Nesse momento, a solução kantiana parece ser
a melhor: “O encadeamento das representações entre si, conforme a lei da
causalidade diferencia a vida do sonho.”
Para Schopenhauer:
[...] o único critério seguro para diferenciação entre
os dois não é outro senão o inteiramente empírico do despertar, através do
qual, com certeza, o encadeamento causal entre os acontecimentos sonhados e os
da vida desperta são // sensível e expressamente rompidos.
Os sonhos são tão ilusórios e passageiros quanto a vida. Vida e sonho
estão no tempo e no espaço, por isso sujeitos ao devir que nada mais é do que
causalidade. As representações estão submetidas ao princípio de razão que, por
sua vez, se submetem ao devir, ao tempo e espaço, para logo deixar de ser.
Schopenhauer não considerou vantajoso
possuir a razão, pois vê nela fonte de inúmeros sofrimentos dos quais os
animais, por não possuir razão, estão livres. Com a razão vem o desenvolvimento
da consciência,
e tanto mais os homens se tornam suscetíveis às dores do mundo, mais possibilidades
e teoria a lhes provocar temores, este é o caso do pensamento sobre a morte,
pois percebe o homem que vai desaparecer um dia.

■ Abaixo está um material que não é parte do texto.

(** * Composer: the compiler to a flat FSM and the conductor interpreter

    A shallow embedding of the conductor part of the composer module.  The
    repository carries two variants of that code:

    - the [conductor] function (module [Conductor] below): the compiler
      emits arrays of states whose jumps are offsets relative to the
      emitting state, and the interpreter adds them to the current index;
    - [__init__] and [main] of [composer.js] (module [Main] below): the
      compiler links state objects by reference, [__init__] replaces the
      references by absolute indices, and the interpreter jumps to them.

    [inspect], [run] and [set] are the same text in both and are embedded
    once.  [encodeError] is embedded twice: on the failures of the
    interpreter ([encodeError]) and on any value ([encode]).

    Of the builder of [composer.js] (module [Composer] below) the
    embedding has [validate], the constructor of [Composition] on an array
    and on the object of a node, [task], [sequence], [if], [while], [try],
    [finally], [let], [literal], [function], and [action] called with a
    name only.  [action] with options (it reads files), [retain], [repeat]
    and [retry] (written with the functions above and the text of helper
    functions), [named] (it prints the source of the conductor) and
    [deploy] are not embedded.

    Modelling boundaries, stated once:
    - a JS value is [value]; finite numbers are integers (the program only
      does index arithmetic on them), [NaN] stands for the result of adding
      [undefined];
    - an object is its list of own properties in insertion order (the
      order of [for ... in] and of [JSON.stringify]; keys that look like
      array indices, which JS enumerates first, are not variable names);
      what is reached through a prototype ([constructor], [toString],
      array methods) and the properties of functions are not modelled; a
      string is a sequence of code units, one character each;
    - user code is a function of [params] and the environment object that
      gives a completion and the environment object it leaves: the
      completion carries the params object as the code leaves it, which it
      was given itself, and the environment has each variable with the
      value it ends with; an object that a variable shares with a frame
      is taken to change when the variable is written back, not before;
    - in [composer.js] the frame of a [let] state holds [json.let] itself
      and a [literal] state makes [json.value] itself the params, so the
      write-back and user code can write into the states of the FSM;
      [main] is embedded on the states as [__init__] gives them, and these
      writes are not modelled;
    - the text of an exception raised by the JS engine is not modelled,
      only its kind. *)

From Stdlib Require Import List String Ascii ZArith Bool Lia DecimalString.
From Stdlib Require Nnat DecimalNat DecimalPos DecimalFacts.
Import ListNotations.
Local Open Scope string_scope.
Local Open Scope Z_scope.
(** [face_recognition(shape)] applied to [input_layer]; [embedding_model]
    is the pretrained [InceptionResNetV2] with its [Dense(128)] head, a
    library network taken as a parameter. *)
Definition face_recognition (embedding_model : img -> vec) (input_layer : img) : vec :=
  let x := embedding_model input_layer in
  let outputs := l2_normalize x in
  outputs.

(** *** [load_data] *)

Local Open Scope Z_scope.

(** [[f(a) for a in l]] where [f] may raise. *)
Fixpoint map_option {A B} (f : A -> option B) (l : list A) : option (list B) :=
  match l with
  | [] => Some []
  | a :: l' =>
      match f a with
      | Some b => option_map (cons b) (map_option f l')
      | None => None
      end
  end.

(** [load_data(path)] after reading [wiki.mat]: [paths], [dob] and
    [photo_date] are the three arrays it reads ([meta] at line 63 read as
    [metadata]); each entry of [paths] is an array whose first element is
    the file name, and the [dob] entries are taken as integers.  [None] is
    the [IndexError] or [ValueError] raised on the way. *)
Definition load_data_arrays {P : Type} (paths : list (list P)) (dob photo_date : list Z)
  : option (list P * list Z) :=
  match map_option (fun i => match nth_error photo_date i, nth_error dob i with
                             | Some pd, Some d => compute_age pd d
                             | _, _ => None
                             end)
                   (seq 0 (length dob)) with
  | None => None
  | Some calculated_age =>
      match map_option (fun '(i, image_path) =>
                          match hd_error image_path, nth_error calculated_age i with
                          | Some im, Some a => Some (im, a)
                          | _, _ => None
                          end)
                       (combine (seq 0 (length paths)) paths) with
      | None => None
      | Some pairs => Some (map fst pairs, map snd pairs)
      end
  end.

Local Close Scope Z_scope.

(** *** The training labels of [main] *)

(** [np.ones((batch_size, 1)) * 0.9] and [np.zeros((batch_size, 1)) * 0.1],
    one entry per sample. *)
Definition real (batch_size : nat) : list R := map (fun v => v * 0.9) (repeat 1 batch_size).
Definition fake (batch_size : nat) : list R := map (fun v => v * 0.1) (repeat 0 batch_size).

End AgeCGAN.

(** ** Construction time: Keras shape inference on symbolic tensors *)

Module Sym.
Local Open Scope nat_scope.

(** A dimension: [None] is the unknown batch dimension. *)
Definition dim := option nat.
Definition kshape := list dim.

Com essa ilusão tudo nasce e perece, cada momento anula o momento que o gerou,
assim tudo se torna não essencial. No tempo tudo está repleto de nulidade,
imperando a ilusão.
Trata-se de MAIA, o véu da ilusão, que
envolve os olhos dos mortais, deixando-lhes ver um mundo do qual não se pode
falar que é nem que não é, pois assemelha-se ao sonho, ou ao reflexo do sol
sobre a areia tomada a distância pelo andarilho como água, ou pedaço de corda
no chão que ele toma como uma serpente.
Esta
visão já estava contida no pensamento de Heráclito que afirmava o fluxo eterno
das coisas. O fluxo eterno de Heráclito em Schopenhauer é o mundo como representação.
4.4 O entendimento
A relação causa e efeito é uma relação necessária e deve ser estudada a
luz do entendimento. O entendimento usa dos sentidos para o conhecimento
imediato, intuitivo, com expressão objetiva nos efeitos entre os corpos, e com
expressão subjetiva no intuir causa e efeito. Mas é o entendimento que torna a
intuição antes de tudo possível, pois é dele que ela se origina. Assim como os
objetos em geral só têm permanência para o sujeito como representação, do mesmo
modo cada classe específica de representação tem determinação especial do
sujeito, a isso se nomeia “faculdade do conhecimento.”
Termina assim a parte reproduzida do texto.